▶ **What the task requires**:
Return the lines of the data below exactly. Start at the first and end with the line containing "written out ([std::uint8_t], [std::uint32_t], [std::uint64_t]".

▶ **Records to use**:
====================

(* ===== verification/Words.v ===== *)
(** * Machine integers and byte strings

    The fixed-width integer types of the sources as [Z] with their wrap-around
    written out ([std::uint8_t], [std::uint32_t], [std::uint64_t] and
    [std::size_t], [std::int64_t]), and the little- and big-endian byte loops
    shared by memory, the instruction codec and the binary format. *)

From S2P Require Import Prelude.
Open Scope Z_scope.

(** ** Widths *)

Definition u8 (x : Z) : Z := x mod 2 ^ 8.
Definition u32 (x : Z) : Z := x mod 2 ^ 32.
Definition u64 (x : Z) : Z := x mod 2 ^ 64.

(** [static_cast<std::int64_t>] and [std::memcpy] of an unsigned 64-bit word. *)
Definition i64 (x : Z) : Z :=
  let r := u64 x in if r <? 2 ^ 63 then r else r - 2 ^ 64.

Definition INT64_MAX : Z := 2 ^ 63 - 1.
Definition INT64_MIN : Z := - 2 ^ 63.
Definition UINT64_MAX : Z := 2 ^ 64 - 1.
Definition UINT32_MAX : Z := 2 ^ 32 - 1.

Definition is_u8 (x : Z) : Prop := 0 <= x < 2 ^ 8.
Definition is_u32 (x : Z) : Prop := 0 <= x < 2 ^ 32.
Definition is_u64 (x : Z) : Prop := 0 <= x < 2 ^ 64.
Definition is_i64 (x : Z) : Prop := - 2 ^ 63 <= x < 2 ^ 63.

#[export] Instance is_u8_dec x : Decision (is_u8 x).
Proof. unfold is_u8. apply _. Defined.
#[export] Instance is_u32_dec x : Decision (is_u32 x).
Proof. unfold is_u32. apply _. Defined.
#[export] Instance is_u64_dec x : Decision (is_u64 x).
Proof. unfold is_u64. apply _. Defined.
#[export] Instance is_i64_dec x : Decision (is_i64 x).
Proof. unfold is_i64. apply _. Defined.

Create HintDb words.
Create Rewrite HintDb words_rw.

(** Unfold the width predicates and constants, then decide by arithmetic. *)
Ltac words :=
  unfold is_u8, is_u32, is_u64, is_i64, INT64_MAX, INT64_MIN, UINT64_MAX, UINT32_MAX in *; lia.

Lemma u8_range x : is_u8 (u8 x).
Proof. apply Z.mod_pos_bound. lia. Qed.
Lemma u32_range x : is_u32 (u32 x).
Proof. apply Z.mod_pos_bound. lia. Qed.
Lemma u64_range x : is_u64 (u64 x).
Proof. apply Z.mod_pos_bound. lia. Qed.

Lemma u8_small x : is_u8 x -> u8 x = x.
Proof. apply Z.mod_small. Qed.
Lemma u32_small x : is_u32 x -> u32 x = x.
Proof. apply Z.mod_small. Qed.
Lemma u64_small x : is_u64 x -> u64 x = x.
Proof. apply Z.mod_small. Qed.

Lemma i64_range x : is_i64 (i64 x).
Proof.
  unfold i64. pose proof (u64_range x) as H.
  destruct (Z.ltb_spec (u64 x) (2 ^ 63)); words.
Qed.

Lemma i64_small x : is_i64 x -> i64 x = x.
Proof.
  intros H. unfold i64, u64. destruct (decide (0 <= x)).
  - rewrite Z.mod_small by words. destruct (Z.ltb_spec x (2 ^ 63)); words.
  - replace (x mod 2 ^ 64) with (x + 2 ^ 64).
    + destruct (Z.ltb_spec (x + 2 ^ 64) (2 ^ 63)); words.
    + apply Z.mod_unique with (-1); words.
Qed.

(** A signed word and its unsigned reinterpretation determine each other. *)
Lemma i64_u64 x : is_i64 x -> i64 (u64 x) = x.
Proof.
  intros H. rewrite <- (i64_small x H) at 2. unfold i64.
  rewrite (u64_small (u64 x)) by apply u64_range. reflexivity.
Qed.

Lemma u64_i64 x : is_u64 x -> u64 (i64 x) = x.
Proof.
  intros H. unfold i64. rewrite (u64_small x H).
  destruct (Z.ltb_spec x (2 ^ 63)) as [Hlt|Hge].
  - apply u64_small. words.
  - unfold u64. symmetry. apply Z.mod_unique with (-1); words.
Qed.

(** [i64 x] is the representative of [x] modulo [2^64] in the signed range. *)
Lemma i64_mod x : exists k, i64 x = x + k * 2 ^ 64.
Proof.
  unfold i64, u64. pose proof (Z.div_mod x (2 ^ 64)) as H.
  destruct (Z.ltb_spec (x mod 2 ^ 64) (2 ^ 63)).
  - exists (- (x / 2 ^ 64)). lia.
  - exists (- (x / 2 ^ 64) - 1). lia.
Qed.

#[export] Hint Resolve u8_range u32_range u64_range i64_range : words.
#[export] Hint Rewrite u8_small u32_small u64_small i64_small
  using (solve [auto with words | words]) : words_rw.

(** ** Byte loops

    [value |= byte(i) << (8 * i)] for [i] in [0, width): the little-endian read. *)
Definition le_loop (width : nat) (byte : nat -> Z) : Z :=
  foldl (fun value i => Z.lor value (Z.shiftl (byte i) (8 * Z.of_nat i))) 0 (seq 0 width).

(** [value <<= 8; value |= byte(i)]: the big-endian read. *)
Definition be_loop (width : nat) (wrap : Z -> Z) (byte : nat -> Z) : Z :=
  foldl (fun value i => Z.lor (wrap (Z.shiftl value 8)) (byte i)) 0 (seq 0 width).

(** [static_cast<std::uint8_t>((value >> shift) & 0xFF)] *)
Definition byte_at (value shift : Z) : Z := u8 (Z.land (Z.shiftr value shift) 255).

Lemma byte_at_range v k : is_u8 (byte_at v k).
Proof. apply u8_range. Qed.
#[export] Hint Resolve byte_at_range : words.

Lemma byte_at_div v k : 0 <= k -> byte_at v k = (v / 2 ^ k) mod 2 ^ 8.
Proof.
  intros Hk. unfold byte_at, u8. change 255 with (Z.ones 8).
  rewrite Z.land_ones, Z.shiftr_div_pow2 by lia. apply Z.mod_small.
  apply Z.mod_pos_bound. lia.
Qed.

Lemma lor_disjoint_add v b k :
  0 <= v < 2 ^ k -> 0 <= k -> 0 <= b -> Z.lor v (Z.shiftl b k) = v + b * 2 ^ k.
Proof.
  intros Hv Hk Hb. rewrite Z.shiftl_mul_pow2 by lia. symmetry.
  rewrite Z.add_nocarry_lxor; [rewrite Z.lxor_lor; [reflexivity|] |].
  all: apply Z.bits_inj'; intros i Hi; rewrite Z.land_spec, Z.bits_0;
    destruct (decide (i < k)).
  1,3: rewrite Z.mul_pow2_bits_low by lia; apply andb_false_r.
  all: rewrite <- (Z.mod_small v (2 ^ k)), Z.mod_pow2_bits_high by lia; reflexivity.
Qed.

(** The loop as a recursive sum, least significant byte first. *)
Lemma le_loop_S n byte :
  le_loop (S n) byte = Z.lor (le_loop n byte) (Z.shiftl (byte n) (8 * Z.of_nat n)).
Proof.
  unfold le_loop. rewrite seq_S, foldl_app. reflexivity.
Qed.

Lemma le_loop_step n byte :
  (forall i, (i < n)%nat -> is_u8 (byte i)) ->
  0 <= le_loop n byte < 2 ^ (8 * Z.of_nat n) /\
  (0 <= byte n -> le_loop (S n) byte = le_loop n byte + byte n * 2 ^ (8 * Z.of_nat n)).
Proof.
  induction n as [|n IH]; intros Hb.
  - split; [cbn; lia |]. intros H. rewrite le_loop_S. apply lor_disjoint_add; cbn; lia.
  - destruct IH as [Hr Hs]; [auto with lia|].
    assert (Hn : is_u8 (byte n)) by auto with lia.
    assert (Hr' : 0 <= le_loop (S n) byte < 2 ^ (8 * Z.of_nat (S n))).
    { rewrite Hs by words. replace (8 * Z.of_nat (S n)) with (8 + 8 * Z.of_nat n) by lia.
      rewrite Z.pow_add_r by lia. unfold is_u8 in Hn. nia. }
    split; [exact Hr'|]. intros H. rewrite le_loop_S. apply lor_disjoint_add; lia.
Qed.

Lemma le_loop_range n byte :
  (forall i, (i < n)%nat -> is_u8 (byte i)) -> 0 <= le_loop n byte < 2 ^ (8 * Z.of_nat n).
Proof. intros H. apply le_loop_step, H. Qed.

Lemma le_loop_ext n f g : (forall i, (i < n)%nat -> f i = g i) -> le_loop n f = le_loop n g.
Proof.
  induction n as [|n IH]; intros H; [reflexivity|].
  rewrite !le_loop_S, IH, H by auto with lia. reflexivity.
Qed.

(** Reading back the bytes of a value gives the value (modulo the width). *)
Lemma le_loop_byte_at n v :
  le_loop n (fun i => byte_at v (8 * Z.of_nat i)) = v mod 2 ^ (8 * Z.of_nat n).
Proof.
  induction n as [|n IH].
  - cbn. rewrite Z.mod_1_r. reflexivity.
  - destruct (le_loop_step n (fun i => byte_at v (8 * Z.of_nat i))) as [_ Hs];
      [auto with words|]. rewrite Hs, IH by (apply byte_at_range).
    rewrite byte_at_div by lia.
    replace (8 * Z.of_nat (S n)) with (8 * Z.of_nat n + 8) by lia.
    rewrite Z.pow_add_r by lia. rewrite Z.rem_mul_r by lia. lia.
Qed.

(** The bytes of the value read are the bytes it was read from. *)
Lemma byte_at_le_loop n byte i :
  (forall i, (i < n)%nat -> is_u8 (byte i)) -> (i < n)%nat ->
  byte_at (le_loop n byte) (8 * Z.of_nat i) = byte i.
Proof.
  intros Hb Hi. rewrite byte_at_div by lia. induction n as [|n IH]; [lia|].
  destruct (le_loop_step n byte) as [Hr Hs]; [auto with lia|].
  assert (Hn : is_u8 (byte n)) by auto with lia.
  rewrite Hs by words. destruct (decide (i = n)) as [->|Hne].
  - rewrite Z.div_add by lia. rewrite Z.div_small by lia. rewrite Z.add_0_l.
    apply Z.mod_small. exact Hn.
  - replace (8 * Z.of_nat n) with (8 * Z.of_nat i + (8 + 8 * Z.of_nat (n - i - 1))) by lia.
    rewrite !Z.pow_add_r by lia.
    replace (byte n * (2 ^ (8 * Z.of_nat i) * (2 ^ 8 * 2 ^ (8 * Z.of_nat (n - i - 1)))))
      with (byte n * 2 ^ (8 * Z.of_nat (n - i - 1)) * 2 ^ 8 * 2 ^ (8 * Z.of_nat i)) by ring.
    rewrite Z.div_add by lia. rewrite Z.mod_add by lia. apply IH; auto with lia.
Qed.

(** Peeling the least significant byte off the little-endian loop. *)
Lemma le_loop_peel n byte :
  (forall i, (i <= n)%nat -> is_u8 (byte i)) ->
  le_loop (S n) byte = byte 0%nat + le_loop n (fun i => byte (S i)) * 2 ^ 8.
Proof.
  induction n as [|n IH]; intros Hb.
  - rewrite le_loop_S. unfold le_loop. cbn [seq foldl].
    change (8 * Z.of_nat 0) with 0. rewrite Z.shiftl_0_r, Z.lor_0_l. lia.
  - destruct (le_loop_step (S n) byte) as [_ ->]; [auto with lia| |apply Hb; lia].
    rewrite IH by auto with lia.
    destruct (le_loop_step n (fun i => byte (S i))) as [_ ->];
      [intros i Hi; apply Hb; lia | | apply Hb; lia].
    replace (8 * Z.of_nat (S n)) with (8 * Z.of_nat n + 8) by lia.
    rewrite Z.pow_add_r by lia. ring.
Qed.

(** The big-endian loop reads the bytes in the opposite order. *)
Lemma be_loop_le_loop n wrap byte :
  (forall i, (i < n)%nat -> is_u8 (byte i)) ->
  (forall x, 0 <= x < 2 ^ (8 * Z.of_nat n) -> wrap x = x) ->
  be_loop n wrap byte = le_loop n (fun i => byte (n - 1 - i)%nat).
Proof.
  revert byte. induction n as [|n IH]; intros byte Hb Hw; [reflexivity|].
  unfold be_loop. rewrite seq_S, foldl_app. cbn [foldl]. rewrite Nat.add_0_l.
  change (foldl _ 0 (seq 0 n)) with (be_loop n wrap byte).
  assert (Hpow : 2 ^ (8 * Z.of_nat (S n)) = 2 ^ 8 * 2 ^ (8 * Z.of_nat n)).
  { rewrite <- Z.pow_add_r by lia. f_equal. lia. }
  assert (Hbe : be_loop n wrap byte = le_loop n (fun i => byte (n - 1 - i)%nat)).
  { apply IH; [auto with lia|]. intros x Hx. apply Hw. lia. }
  rewrite Hbe.
  assert (Hr : 0 <= le_loop n (fun i => byte (n - 1 - i)%nat) < 2 ^ (8 * Z.of_nat n)).
  { apply le_loop_range. intros i Hi. apply Hb. lia. }
  rewrite Z.shiftl_mul_pow2, Hw by lia.
  assert (Hn : is_u8 (byte n)) by auto with lia. unfold is_u8 in Hn.
  rewrite Z.lor_comm, <- Z.shiftl_mul_pow2 by lia.
  rewrite lor_disjoint_add by lia.
  rewrite (le_loop_peel n (fun i => byte (S n - 1 - i)%nat)).
  - replace (S n - 1 - 0)%nat with n by lia. do 2 f_equal.
    apply le_loop_ext. intros i Hi. f_equal. lia.
  - intros i Hi. apply Hb. lia.
Qed.

(** ** Lists of bytes *)

Definition byte_list (l : list Z) : Prop := Forall is_u8 l.

(** [v[i]] on a vector already known to be long enough. *)
Definition at_ (l : list Z) (i : nat) : Z := default 0 (l !! i).

Lemma at_u8 l i : byte_list l -> is_u8 (at_ l i).
Proof.
  intros H. unfold at_. destruct (l !! i) eqn:E; simpl.
  - eapply Forall_lookup_1; eauto.
  - unfold is_u8. lia.
Qed.
#[export] Hint Resolve at_u8 : words.

Lemma at_app_l l1 l2 i : (i < length l1)%nat -> at_ (l1 ++ l2) i = at_ l1 i.
Proof. intros H. unfold at_. rewrite lookup_app_l by lia. reflexivity. Qed.

Lemma at_lookup l i x : l !! i = Some x -> at_ l i = x.
Proof. unfold at_. intros ->. reflexivity. Qed.

Lemma list_eq_at l k :
  length l = length k -> (forall i, (i < length l)%nat -> at_ l i = at_ k i) -> l = k.
Proof.
  intros Hlen H. apply list_eq. intros i. unfold at_ in H.
  destruct (decide (i < length l)%nat) as [Hi|Hi].
  - specialize (H i Hi). destruct (lookup_lt_is_Some_2 l i Hi) as [x Hx].
    destruct (lookup_lt_is_Some_2 k i) as [y Hy]; [lia|].
    rewrite Hx, Hy in *. simpl in H. congruence.
  - rewrite (lookup_ge_None_2 l i), (lookup_ge_None_2 k i) by lia. reflexivity.
Qed.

====================

▶ **Answer to the exercise**:
(* ===== verification/Words.v ===== *)
(** * Machine integers and byte strings

    The fixed-width integer types of the sources as [Z] with their wrap-around
    written out ([std::uint8_t], [std::uint32_t], [std::uint64_t] and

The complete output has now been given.